Dr. Sohail Nassim held provisional medical staff privileges in internal medicine and nephrology at Los Robles Regional Medical Center near Los Angles, California. He joined the medical staff of Los Robles in 2001. After he arrived, the hospital's internal medicine department changed the qualification rules to limit membership to those subspecialists who were board certified within 2 test dates following completion of speciality training. In order for Dr. Nassim to take the nephrology test he was required to first pass his internal medicine boards. These requirements made it virtually impossible for him to comply with the timing requirements.
These requirements were allegedly applied only to new physicians who were not yet subject to monitoring and peer review. Dr. Nassim had provisional privileges and was subject to monitoring and his quality of care was determined to be appropriate.

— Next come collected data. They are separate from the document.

(** X14: a [create] whose body decodes and validates, with no null tag or
    form and a database that accepts the flush, commits the new corpus (the
    id the database gives, the normalized fields, no files, the user and
    the time) after the stored ones; it answers 200 with it unless creating
    its directory raises, in which case the corpus stays committed and the
    response is the one of the handlers. *)
Theorem create_commits_new_corpus h values_content makeDirectorySafely
    new_corpus_id body s content refs data u resp s' :
  values_content body = Ok content ->
  getFormReferences h content (fresh s) = (Ok refs, fresh s) ->
  corpusSchema h body = Ok data ->
  session_user s = Some u ->
  flush_ok (stored s) = true ->
  Forall (fun t => t <> None) (d_tags data) ->
  Forall (fun f => f <> None) (d_forms data) ->
  (forall p s0 r s1, makeDirectorySafely p s0 = (r, s1) ->
     stored s1 = stored s0 /\ status s1 = status s0) ->
  let c := mkCorpus (new_corpus_id (stored s)) (normalize h (d_name data))
             (normalize h (d_description data)) (normalize h (d_content data))
             (d_formSearch data) (d_tags data) (d_forms data) [] (user_id u)
             (now_ s) in
  request (create h values_content makeDirectorySafely new_corpus_id body) s
    = (resp, s') ->
  stored s' = map_corpora (fun l => l ++ [c]) (stored s) /\
  (resp = (200, Some (RCorpus c)) \/
   exists s0 e s1,
     makeDirectorySafely (getCorpusDirPath h c) s0 = (Raise e, s1) /\
     resp = match e with
            | JSONDecodeError => (400, Some RJSONDecodeError)
            | Invalid => (400, Some (RErrors Invalid))
            | _ => (500, None)
            end).
Proof.
  intros Hv Hg Hd Hu Hok Ht Hf Hm c.
  assert (Hok' : flush_ok (map_corpora (fun l => l ++ [c]) (stored s)) = true).
  { rewrite flush_ok_app, Hok. unfold flush_ok. simpl.
    apply forallb_some_Forall in Ht. apply forallb_some_Forall in Hf.
    rewrite Ht, Hf. reflexivity. }
  unfold request, create, try_except.
  unfold bind at 1, lift at 1. rewrite Hv. unfold ret at 1.
  unfold bind at 1. rewrite Hg.
  unfold bind at 1, lift at 1. rewrite Hd. unfold ret at 1.
  unfold bind at 1, createNewCorpus, get_session_user, bind at 1.
  simpl session_user. rewrite Hu.
  unfold bind at 1, h_now, gets, ret at 1.
  unfold bind at 1, session_add_new. simpl sess.
  assert (Ec : set_id (new_corpus_id (stored s))
                 (mkCorpus 0 (normalize h (d_name data))
                    (normalize h (d_description data))
                    (normalize h (d_content data)) (d_formSearch data)
                    (d_tags data) (d_forms data) [] (user_id u)
                    (now_ (fresh s))) = c) by reflexivity.
  rewrite Ec.
  unfold bind at 1, session_commit. simpl sess. rewrite Hok'.
  unfold bind at 1, createCorpusDir, bind at 1.
  match goal with
  | |- context [makeDirectorySafely ?p ?s0] =>
      destruct (makeDirectorySafely p s0) as [[[]|e] s1] eqn:E
  end;
    destruct (Hm _ _ _ _ E) as [Es Est]; simpl in *.
  - intro H; injection H as <- <-. cbn [stored set_sess status].
    rewrite Es, Est. split; [reflexivity|]. left. reflexivity.
  - intro H. split.
    + destruct e; simpl in H; injection H as _ <-; simpl; exact Es.
    + right. exists (set_stored (map_corpora (fun l => l ++ [c]) (stored s))
                      (set_sess (map_corpora (fun l => l ++ [c]) (stored s))
                                (fresh s))), e, s1.
      split; [exact E|].
      destruct e; simpl in H; injection H as <- _; reflexivity.
Qed.


(** X15: a [create] whose validated tags or forms contain a null fails at
    the commit: it answers 500 and neither the database nor the file system
    changes. *)
Theorem create_null_relation_is_500 h values_content makeDirectorySafely
    new_corpus_id body s content refs data u resp s' :
  values_content body = Ok content ->
  getFormReferences h content (fresh s) = (Ok refs, fresh s) ->
  corpusSchema h body = Ok data ->
  session_user s = Some u ->
  In None (d_tags data) \/ In None (d_forms data) ->
  request (create h values_content makeDirectorySafely new_corpus_id body) s
    = (resp, s') ->
  resp = (500, None) /\ stored s' = stored s /\ fs s' = fs s.
Proof.
  intros Hv Hg Hd Hu Hnone.
  set (c := mkCorpus (new_corpus_id (stored s)) (normalize h (d_name data))
             (normalize h (d_description data)) (normalize h (d_content data))
             (d_formSearch data) (d_tags data) (d_forms data) [] (user_id u)
             (now_ s)).
  assert (Hko : flush_ok (map_corpora (fun l => l ++ [c]) (stored s)) = false).
  { rewrite flush_ok_app. unfold flush_ok at 2. simpl.
    rewrite andb_true_r.
    destruct (forallb _ (d_tags data)) eqn:Ht;
      [destruct (forallb _ (d_forms data)) eqn:Hf|];
      [|rewrite andb_false_r; reflexivity|rewrite andb_false_r; reflexivity].
    exfalso. apply forallb_some_Forall in Ht. apply forallb_some_Forall in Hf.
    rewrite Forall_forall in Ht, Hf.
    destruct Hnone as [H|H]; [exact (Ht _ H eq_refl)|exact (Hf _ H eq_refl)]. }
  unfold request, create, try_except.
  unfold bind at 1, lift at 1. rewrite Hv. unfold ret at 1.
  unfold bind at 1. rewrite Hg.
  unfold bind at 1, lift at 1. rewrite Hd. unfold ret at 1.
  unfold bind at 1, createNewCorpus, get_session_user, bind at 1.
  simpl session_user. rewrite Hu.
  unfold bind at 1, h_now, gets, ret at 1.
  unfold bind at 1, session_add_new. simpl sess.
  assert (Ec : set_id (new_corpus_id (stored s))
                 (mkCorpus 0 (normalize h (d_name data))
                    (normalize h (d_description data))
                    (normalize h (d_content data)) (d_formSearch data)
                    (d_tags data) (d_forms data) [] (user_id u)
                    (now_ (fresh s))) = c) by reflexivity.
  rewrite Ec.
  unfold bind at 1, session_commit. simpl sess. rewrite Hko.
  simpl. intro H. injection H as <- <-. auto.
Qed.


(** ** An update that changes no column *)

Lemma bind_step {A B} (m : M A) (k : A -> M B) s a s1 :
  m s = (Ok a, s1) -> bind m k s = k a s1.
Proof. intro H. unfold bind. rewrite H. reflexivity. Qed.

Lemma setAttr_same {A} eqb get set n (v : A) ch s c :
  find_corpus n (sess s) = Some c -> eqb (get c) v = true ->
  setAttr eqb get set n v ch s = (Ok ch, s).
Proof.
  intros Hc E. unfold setAttr. rewrite (bind_step _ _ _ _ _ (current_spec _ _ _ Hc)).
  rewrite E. reflexivity.
Qed.

Lemma modify_corpus_step n f s c :
  (forall x, c_id (f x) = c_id x) ->
  find_corpus n (sess s) = Some c ->
  exists s', modify_corpus n f s = (Ok tt, s') /\ same_env s s' /\
             find_corpus n (sess s') = Some (f c).
Proof.
  intros Hf Hc. destruct (modify_corpus n f s) as [r s'] eqn:E.
  destruct (modify_corpus_spec _ _ _ _ _ E Hf) as [-> [Henv F]].
  exists s'. rewrite F, Hc. auto.
Qed.

Lemma set_neq_refl l : set_neq l l = false.
Proof.
  unfold set_neq. apply negb_false_iff.
  assert (H : forallb (fun x => existsb (opt_id_eqb x) l) l = true).
  { apply forallb_forall. intros x Hx. apply existsb_exists. exists x.
    split; [exact Hx|]. destruct x; simpl; [apply Z.eqb_refl|reflexivity]. }
  rewrite H. reflexivity.
Qed.

Lemma updateCorpus_unchanged h n data s c :
  find_corpus n (sess s) = Some c ->
  normalize h (d_name data) = c_name c ->
  normalize h (d_description data) = c_description c ->
  normalize h (d_content data) = c_content c ->
  formSearch_eqb (c_formSearch c) (d_formSearch data) = true ->
  Forall (fun t => t <> None) (d_tags data) ->
  Forall (fun f => f <> None) (d_forms data) ->
  exists s', updateCorpus h n data s = (Ok None, s') /\ same_env s s'.
Proof.
  intros Hc En Ed Ect Efs Ht Hf.
  rewrite Forall_forall in Ht, Hf.
  unfold updateCorpus. cbv zeta.
  assert (N1 : String.eqb (c_name c) (normalize h (d_name data)) = true)
    by (rewrite En; apply String.eqb_refl).
  assert (N2 : String.eqb (c_description c) (normalize h (d_description data)) = true)
    by (rewrite Ed; apply String.eqb_refl).
  assert (N3 : String.eqb (c_content c) (normalize h (d_content data)) = true)
    by (rewrite Ect; apply String.eqb_refl).
  rewrite (bind_step _ _ _ _ _ (setAttr_same _ _ set_name _ _ false _ _ Hc N1)).
  rewrite (bind_step _ _ _ _ _ (setAttr_same _ _ set_description _ _ false _ _ Hc N2)).
  rewrite (bind_step _ _ _ _ _ (setAttr_same _ _ set_content _ _ false _ _ Hc N3)).
  rewrite (bind_step _ _ _ _ _ (setAttr_same _ _ set_formSearch _ _ false _ _ Hc Efs)).
  destruct (modify_corpus_step n (set_tags (d_tags data)) s c (fun _ => eq_refl) Hc)
    as [s1 [M1 [E1 F1]]].
  rewrite (bind_step _ _ _ _ _ M1).
  destruct (modify_corpus_step n (set_forms (d_forms data)) s1 _ (fun _ => eq_refl) F1)
    as [s2 [M2 [E2 F2]]].
  rewrite (bind_step _ _ _ _ _ M2).
  rewrite (bind_step _ _ _ _ _ (current_spec _ _ _ F2)).
  rewrite (truthy_all_some _ Hf). cbn [c_forms set_forms]. rewrite set_neq_refl.
  rewrite (bind_step _ _ _ _ _ (eq_refl : ret false s2 = (Ok false, s2))).
  rewrite (bind_step _ _ _ _ _ (current_spec _ _ _ F2)).
  rewrite (truthy_all_some _ Ht). cbn [c_tags set_forms set_tags].
  rewrite set_neq_refl.
  cbn [bind ret]. exists s2. split; [reflexivity|].
  exact (same_env_trans _ _ _ E1 E2).
Qed.
(** ** A load that fails half-way *)

(** X19 — [set_savedict] assigns the record's configuration and observation
    count before it decodes the statistics. So when the tag matches but the
    statistics cannot be decoded (for the frequency model: a flat dict with
    a key that is no integer), the load raises [ValueError], or
    [AttributeError] when the count-distribution model is given a flat
    dict, and never the type-mismatch error; and it leaves a half-updated
    model: configuration and observation count are already the record's,
    the statistics are still the old ones. *)
Theorem set_savedict_partial_update
    (sd : savedict) (atom : BaseLL (gmap Z Z))
    (mol : BaseLL (gmap molkey (gmap Z Z))) (e : exn) :
  (sd_Model sd = class_name atom →
   (∃ items, sd__key_data sd = FlatDict items) →
   fst (set_savedict sd atom) = Raise e →
   e = ValueError
   ∧ snd (set_savedict sd atom)
     = mkLL (class_name atom) (sd_smoothing sd) (sd_estimated_keyspace sd)
            (sd_alpha sd) (sd__radius sd) (_key_data atom)
            (sd__n_observations sd))
  ∧ (sd_Model sd = class_name mol →
     fst (set_savedict sd mol) = Raise e →
     (e = ValueError ∨ e = AttributeError)
     ∧ snd (set_savedict sd mol)
       = mkLL (class_name mol) (sd_smoothing sd) (sd_estimated_keyspace sd)
              (sd_alpha sd) (sd__radius sd) (_key_data mol)
              (sd__n_observations sd)).
Proof.
  split.
  - intros Htag [items Hitems]. unfold set_savedict.
    rewrite decide_True by done.
    cbn [_set_keydata_from_dict AtomLL_model].
    unfold AtomLL._set_keydata_from_dict. rewrite Hitems.
    destruct (int_keyed items) as [kd|e'] eqn:Hkeyed; cbn [fst snd]; [done|].
    intros [= ->]. split; [|done]. by apply (int_keyed_raises items).
  - intros Htag. unfold set_savedict. rewrite decide_True by done.
    cbn [_set_keydata_from_dict MolLL_model].
    unfold MolLL._set_keydata_from_dict.
    destruct (sd__key_data sd) as [[|[fpkey v] items]|items].
    + done.
    + destruct (MolLL.restore_key fpkey) as [k|e'] eqn:Hkey; cbn [fst snd];
        intros [= <-]; (split; [|done]); [by right|left].
      by apply (restore_key_raises fpkey).
    + destruct (MolLL.restore items) as [kd|e'] eqn:Hrestore; cbn [fst snd];
        [done|].
      intros [= ->]. split; [|done]. left. by apply (restore_raises items).
Qed.
(** The names of the fields of the model, in declaration order. *)
Definition fields : list string :=
  ["section_id"; "section_title"; "short_description"; "target_keywords";
   "suggested_word_count"; "subsections"; "research_notes"].
End OutlineSection.

Module FAQ.
Record t : Type := mk {
  question : string;
  answer_brief : string;
  target_keywords : list string
}.
End FAQ.

Module ContentBrief.
Record t : Type := mk {
  title : string;
  meta_description : string;
  content_type : ContentType;
  search_intent : SearchIntent;
  target_audience : string;
  total_word_count : Z;
  sections : list OutlineSection.t;
  faqs : list FAQ.t;
  content_gaps_addressed : list ContentGap.t;
  internal_link_opportunities : list string
}.

End ContentBrief.

(** *** Field checks

    A field is accepted when its value already has the declared type: the
    conversions of pydantic's lax mode (a numeric string, an integral float
    or a bool for an [int]) are not modelled, so the checks below accept a
    part of what pydantic accepts, with the same result on that part.
    Validation reports the first field that fails, in declaration order; keys
    that are not fields of the model are ignored. *)

Definition required (field : string) (d : pydict) : result pyval :=
  match dict_get field d with
  | Some v => Ok v
  | None => Raise (ValidationError field missing)
  end.

Definition optional {A} (field : string) (d : pydict) (dflt : A)
    (check : pyval -> result A) : result A :=
  match dict_get field d with
  | Some v => check v
  | None => Ok dflt
  end.

Definition as_str (field : string) (v : pyval) : result string :=
  match v with
  | PStr s => Ok s
  | _ => Raise (ValidationError field wrong_type)
  end.

Definition as_int (field : string) (v : pyval) : result Z :=
  match v with
  | PInt z => Ok z
  | _ => Raise (ValidationError field wrong_type)
  end.

Definition as_list (field : string) (v : pyval) : result (list pyval) :=
  match v with
  | PList l => Ok l
  | _ => Raise (ValidationError field wrong_type)
  end.

Definition as_dict (field : string) (v : pyval) : result pydict :=
  match v with
  | PDict d => Ok d
  | _ => Raise (ValidationError field wrong_type)
  end.

Definition as_str_list (field : string) (v : pyval) : result (list string) :=
  let* l := as_list field v in rmap (as_str field) l.

(** [Field(ge=lo, le=hi)] *)
Definition as_bounded_int (field : string) (lo hi : Z) (v : pyval) : result Z :=
  let* z := as_int field v in
  if (Z.leb lo z && Z.leb z hi)%bool then Ok z
  else Raise (ValidationError field out_of_bounds).

Definition as_member {E} (field : string) (value : E -> string)
    (members : list E) (v : pyval) : result E :=
  let* s := as_str field v in
  match member_of value members s with
  | Some m => Ok m
  | None => Raise (ValidationError field not_a_member)
  end.

Definition as_list_of {A} (field : string) (check : pyval -> result A)
    (v : pyval) : result (list A) :=
  let* l := as_list field v in rmap check l.

Definition ContentGap_validate (v : pyval) : result ContentGap.t :=
  let* d := as_dict "content_gaps_addressed" v in
  let* topic := (let* x := required "topic" d in as_str "topic" x) in
  let* description :=
    (let* x := required "description" d in as_str "description" x) in
  let* opportunity_score :=
    (let* x := required "opportunity_score" d in
     as_bounded_int "opportunity_score" 1 10 x) in
  Ok (ContentGap.mk topic description opportunity_score).

Definition OutlineSection_validate (v : pyval) : result OutlineSection.t :=
  let* d := as_dict "sections" v in
  let* section_id :=
    (let* x := required "section_id" d in as_str "section_id" x) in
  let* section_title :=
    (let* x := required "section_title" d in as_str "section_title" x) in
  let* short_description :=
    (let* x := required "short_description" d in
     as_str "short_description" x) in
  let* target_keywords :=
    (let* x := required "target_keywords" d in
     as_str_list "target_keywords" x) in
  let* suggested_word_count :=
    (let* x := required "suggested_word_count" d in
     as_bounded_int "suggested_word_count" 100 2000 x) in
  let* subsections :=
    optional "subsections" d [] (as_str_list "subsections") in
  let* research_notes :=
    optional "research_notes" d [] (as_str_list "research_notes") in
  Ok (OutlineSection.mk section_id section_title short_description
        target_keywords suggested_word_count subsections research_notes).
(** A column counts as many non-null cells as cells when it holds no null. *)
Lemma count_notnull_full (c : Column) :
  count_notnull c = length (c_values c) <-> forallb notnull (c_values c) = true.
Proof.
  unfold count_notnull. rewrite length_filter_all.
  rewrite <- Is_true_true, forallb_True.
  apply Forall_iff. intros x. by rewrite Is_true_true.
Qed.

(** On a well-formed frame [dropna] on columns keeps the columns without
    null. *)
Lemma dropna_cols_kept {I : Type} (d : Frame I) :
  well_formed d ->
  dropna_cols d
  = mkFrame (index d) (filter (fun c => forallb notnull (c_values c) = true) (columns d)).
Proof.
  intros Hwf. unfold dropna_cols. f_equal.
  apply filter_iff_in. eapply Forall_impl; [exact Hwf |].
  intros c Hlen. cbv beta in *. unfold len. rewrite <- Hlen. apply count_notnull_full.
Qed.

Section more_heatmap_data.
Context {engine : NumericEngine}.

(** X1. Under 'any_cols', on a well-formed subset and with a method [corr]
    accepts, the correlation is computed on the columns that hold no null,
    in order, over all rows; drop_count is the number of columns removed and
    the description is "columns"; nothing is printed. *)
Theorem heatmap_data_any_cols (d : DataFrame) (method : string) (w : World) :
  well_formed d ->
  method ∈ ["pearson"; "spearman"; "kendall"] ->
  let kept := filter (fun c => forallb notnull (c_values c) = true) (columns d) in
  exists corrs,
    corr (mkFrame (index d) kept) method = inr corrs /\
    return_heatmap_data d method (DropStr "any_cols") w =
      (inr (<["corrs" := PFrame corrs]>
              (<["title_text" := PStr "columns"]>
                 (<["drop_count" :=
                      PInt (Z.of_nat (length (columns d)) - Z.of_nat (length kept))]> ∅))),
       w).
Proof.
  intros Hwf Hm kept.
  destruct (corr_accepted (mkFrame (index d) kept) method Hm) as [corrs Hcorrs].
  exists corrs. split; [done |].
  unfold return_heatmap_data, drop_nulls, eq_str. py_unfold. cbv beta iota.
  rewrite bool_decide_eq_false_2 by done. rewrite bool_decide_eq_true_2 by done.
  rewrite (dropna_cols_kept d Hwf). fold kept. cbn [fst snd]. rewrite Hcorrs.
  by destruct w.
Qed.

(** The columns [dropna] judges the rows on are the columns of the frame
    whose name is in the subset. *)
Lemma judged_columns {I : Type} (d : Frame I) (names : list label) (c : Column) :
  c ∈ flat_map (fun n => filter (fun c => c_name c = n) (columns d)) names
  <-> c ∈ columns d /\ c_name c ∈ names.
Proof.
  rewrite list_elem_of_In, in_flat_map. split.
  - intros (n & Hn & Hc). apply list_elem_of_In, list_elem_of_filter in Hc as [<- Hc].
    split; [done |]. by apply list_elem_of_In.
  - intros [Hc Hn]. exists (c_name c). split; [by apply list_elem_of_In |].
    apply list_elem_of_In, list_elem_of_filter. by split.
Qed.

Lemma count_notnull_row_all (cols : list Column) (i : nat) :
  count_notnull_row cols i = length cols
  <-> Forall (fun c => notnull (cell_at c i) = true) cols.
Proof. unfold count_notnull_row. apply length_filter_all. Qed.

Lemma column_names_take_rows {I : Type} (d : Frame I) (positions : list nat) :
  column_names (take_rows positions d) = column_names d.
Proof.
  unfold column_names, take_rows. cbn [columns].
  rewrite map_map. by apply map_ext.
Qed.

(** X2. With a list of names that are all columns of the subset and a
    method [corr] accepts, the rows kept are those without null in any
    column named in the list, in order, and all columns are kept; drop_count
    is the number of rows removed and the description quotes the names
    joined by ", "; nothing is printed. *)
Theorem heatmap_data_named_columns (d : DataFrame) (method : string)
    (names : list string) (w : World) :
  (forall n, n ∈ names -> LStr n ∈ column_names d) ->
  method ∈ ["pearson"; "spearman"; "kendall"] ->
  let judged i :=
    Forall (fun c => c_name c ∈ (LStr <$> names) -> notnull (cell_at c i) = true) (columns d) in
  let kept := filter judged (seq 0 (len d)) in
  exists corr_data corrs,
    dropna_rows (Some (LStr <$> names)) d = inr corr_data /\
    rows corr_data = row_of (columns d) <$> kept /\
    column_names corr_data = column_names d /\
    corr corr_data method = inr corrs /\
    return_heatmap_data d method (DropList (LStr <$> names)) w =
      (inr (<["corrs" := PFrame corrs]>
              (<["title_text" :=
                   PStr ("rows (subsetted on " +:+ join ", " names +:+ ") Null values")]>
                 (<["drop_count" := PInt (Z.of_nat (len d) - Z.of_nat (length kept))]> ∅))),
       w).
Proof.
  intros Hnames Hm judged kept.
  assert (dropna_rows (Some (LStr <$> names)) d = inr (take_rows kept d)) as Hdrop.
  { unfold dropna_rows.
    rewrite (filter_none (fun n => n ∉ column_names d) (LStr <$> names)).
    2:{ apply Forall_forall. intros n [n' [-> Hn]]%list_elem_of_fmap Hnot.
        by apply Hnot, Hnames. }
    rewrite decide_True by done. do 2 f_equal.
    apply list_filter_iff. intros i. unfold judged.
    rewrite count_notnull_row_all, !Forall_forall. split.
    - intros Hall c Hc Hn. apply Hall. by apply judged_columns.
    - intros Hall c [Hc Hn]%judged_columns. by apply Hall. }
  destruct (corr_accepted (take_rows kept d) method Hm) as [corrs Hcorrs].
  exists (take_rows kept d), corrs. split; [done |].
  split; [apply rows_take_rows, seq_positions_bound |].
  split; [apply column_names_take_rows |]. split; [done |].
  unfold return_heatmap_data, drop_nulls, eq_str. py_unfold. cbv beta iota.
  rewrite !bool_decide_eq_false_2 by done. rewrite Hdrop, str_join_strings.
  py_unfold. cbn [fst snd]. rewrite Hcorrs. unfold dropped, shape. cbn [fst index take_rows].
  rewrite (length_omap_lookup (index d) kept) by apply seq_positions_bound.
  by destruct w.
Qed.

(** X3. A [drop_criteria] that is neither 'any_rows', 'any_cols', a list
    nor an array-like drops nothing: the correlation is computed on the
    whole subset, drop_count is 0 and the description is "rows or columns";
    the warning about an incorrect criteria is printed unless the criteria
    is [None]. *)
Theorem heatmap_data_no_drop (d : DataFrame) (method : string) (dc : drop_criteria)
    (w : World) :
  dc ≠ DropStr "any_rows" -> dc ≠ DropStr "any_cols" ->
  (forall names, dc ≠ DropList names) ->
  dc ≠ DropArray ->
  method ∈ ["pearson"; "spearman"; "kendall"] ->
  exists corrs,
    corr d method = inr corrs /\
    return_heatmap_data d method dc w =
      (inr (<["corrs" := PFrame corrs]>
              (<["title_text" := PStr "rows or columns"]> (<["drop_count" := PInt 0]> ∅))),
       mkWorld (stdout w ++
                  (if decide (dc = DropNone) then []
                   else ["Incorrect drop criteria specified.  No Null values were dropped."]))%list
               (heap w) (rng w)).
Proof.
  intros Hrows Hcols Hlist Harray Hm.
  destruct (corr_accepted d method Hm) as [corrs Hcorrs].
  exists corrs. split; [done |].
  unfold return_heatmap_data, drop_nulls, eq_str.
  destruct dc as [| s | names | |]; [| | by destruct (Hlist names) | done |];
    py_unfold; cbv beta iota; rewrite !bool_decide_eq_false_2 by done.
  - rewrite decide_False by (by intros H; apply H).
    rewrite decide_True by done. cbn [fst snd]. rewrite copy_id, Hcorrs, app_nil_r.
    by destruct w.
  - rewrite decide_True by done. rewrite decide_False by done.
    cbn [fst snd stdout heap rng]. by rewrite copy_id, Hcorrs.
  - rewrite decide_True by done. rewrite decide_False by done.
    cbn [fst snd stdout heap rng]. by rewrite copy_id, Hcorrs.
Qed.
End more_heatmap_data.

Lemma accepted_lower (method : string) :
  method ∈ ["pearson"; "spearman"; "kendall"] -> lower method = method.
Proof.
  intros Hm.
  repeat (apply elem_of_cons in Hm as [-> | Hm]; [reflexivity |]).
  by apply elem_of_nil in Hm.
Qed.

Section heatmap_more.
Context {engine : NumericEngine}.

(** X4. With at least 2 numeric columns, a method [corr] accepts and a
    [drop_criteria] on which the drop is defined, [return_heatmap] raises
    nothing: the dictionary of [return_heatmap_data] on the numeric subset
    is stored in [heatmap_data], the dataset and the grid are kept; when the
    matrix has no non-null entry a message is printed and no figure is
    returned, otherwise the figure shows the matrix under the upper-triangle
    mask, scaled from -1 to 1, titled with the capitalized method, the count
    and the description. *)
Theorem return_heatmap_accepted (self : DfSummary) (method : string)
    (dc : drop_criteria) (w : World) :
  (2 <= length (columns (select_dtypes_number (df self))))%nat ->
  method ∈ ["pearson"; "spearman"; "kendall"] ->
  match dc with
  | DropArray => False
  | DropList cols =>
      (exists c, c ∈ cols /\ c ∉ column_names (select_dtypes_number (df self)))
      \/ (exists names : list string, cols = LStr <$> names)
  | _ => True
  end ->
  exists data w1 corrs count text,
    return_heatmap_data (select_dtypes_number (df self)) method dc w = (inr data, w1) /\
    data !! "corrs" = Some (PFrame corrs) /\
    data !! "drop_count" = Some (PInt count) /\
    data !! "title_text" = Some (PStr text) /\
    let self' := mkDfSummary (df self) (nrows self) (Some data) in
    return_heatmap self method dc w =
      if (notnull_total corrs =? 0)%nat then
        (inr (None, self'),
         mkWorld (stdout w1 ++ ["There is no data left for calcualting pair-wise correlations."])
                 (heap w1) (rng w1))
      else
        (inr (Some (mkHeatmap corrs
                      (triu_mask (length (index corrs)) (length (columns corrs)))
                      (-1) 1
                      ("Heatmap of " +:+ capitalize method
                         +:+ " correlation between numeric fields with "
                         +:+ pretty count +:+ " " +:+ text +:+ " dropped")),
              self'),
         w1).
Proof.
  intros Hcols Hm Hdc.
  set (d := select_dtypes_number (df self)) in *.
  destruct (drop_nulls_run d dc w Hdc)
    as (corr_data & data0 & w1 & Hdrop & (count & text & Hcount & ->) & _).
  destruct (corr_accepted corr_data method Hm) as [corrs Hcorrs].
  assert (return_heatmap_data d method dc w
          = (inr (<["corrs" := PFrame corrs]>
                    (<["title_text" := PStr text]> (<["drop_count" := PInt count]> ∅))),
             w1)) as Hdata.
  { unfold return_heatmap_data. rewrite (bind_inr _ _ _ _ _ Hdrop).
    py_unfold. by rewrite Hcorrs. }
  eexists _, w1, corrs, count, text. split; [exact Hdata |].
  split; [by simplify_map_eq |]. split; [by simplify_map_eq |].
  split; [by simplify_map_eq |].
  intros self'. unfold return_heatmap. fold d.
  assert (((shape d).2 <? 2)%nat
          || negb (bool_decide (lower method ∈ ["pearson"; "spearman"; "kendall"])) = false)
    as ->.
  { apply orb_false_iff. split.
    - apply Nat.ltb_ge. exact Hcols.
    - apply negb_false_iff, bool_decide_eq_true. by rewrite accepted_lower. }
  rewrite (bind_inr _ _ _ _ _ Hdata).
  unfold dict_getitem. rewrite lookup_insert_eq.
  py_unfold. cbn [fst snd].
  destruct (notnull_total corrs =? 0)%nat; [reflexivity |].
  rewrite lookup_insert_ne by done. rewrite lookup_insert_ne by done.
  rewrite lookup_insert_eq.
  rewrite lookup_insert_ne by done. rewrite lookup_insert_eq.
  reflexivity.
Qed.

After obtaining his board certification in internal medicine, the hospital granted him active privileges in internal medicine for two months while the hospital reviewed more of his cases and then the hospital sought to remove his privileges in their entirety because of alleged quality of care issues. Dr. Nassim requested a hearing and it was determined that there was no basis to remove his staff privileges, but that he had lost his nephrology privilges for failure to comply with the hospital's retroactive rule on the timing of board certification. Interestingly, the hospital's staff doctors were exempt from the rule and there was evidence that this was a "designer rule" adopted largely for its application to Dr. Nassim.
Dr. Nassim brought an application for a writ of mandate requesting the reinstatement of his privilges in nephrology on the basis that it impermissibly divested him of a vested property right without due process of law. The trial court granted the writ and the HCA hospital appealed. The appellate court affirmed the the grant of the writ finding that the retroactive application of the rule really designed to apply only to one doctor without a reasonable opportunity to comply was fundamentally unfair. See Nassim v. Los Robles Medical Center, B202144 (August 19, 2008).
http://www.morelaw.com/verdicts/case.asp?n=B202144%26s=CA%26d=36935.
There is entirely too much of this bad behavior going on in medical staff decisions, where doctors eat their young for reasons of economics, politics and/or bias. The cost of this litigation to Dr. Nassim, which is far from over, in terms of a personal and financial drain is likely to be extraordinary. He ought to be at least able to recover his attorneys fees for responding to this type of purile medical staff behavior.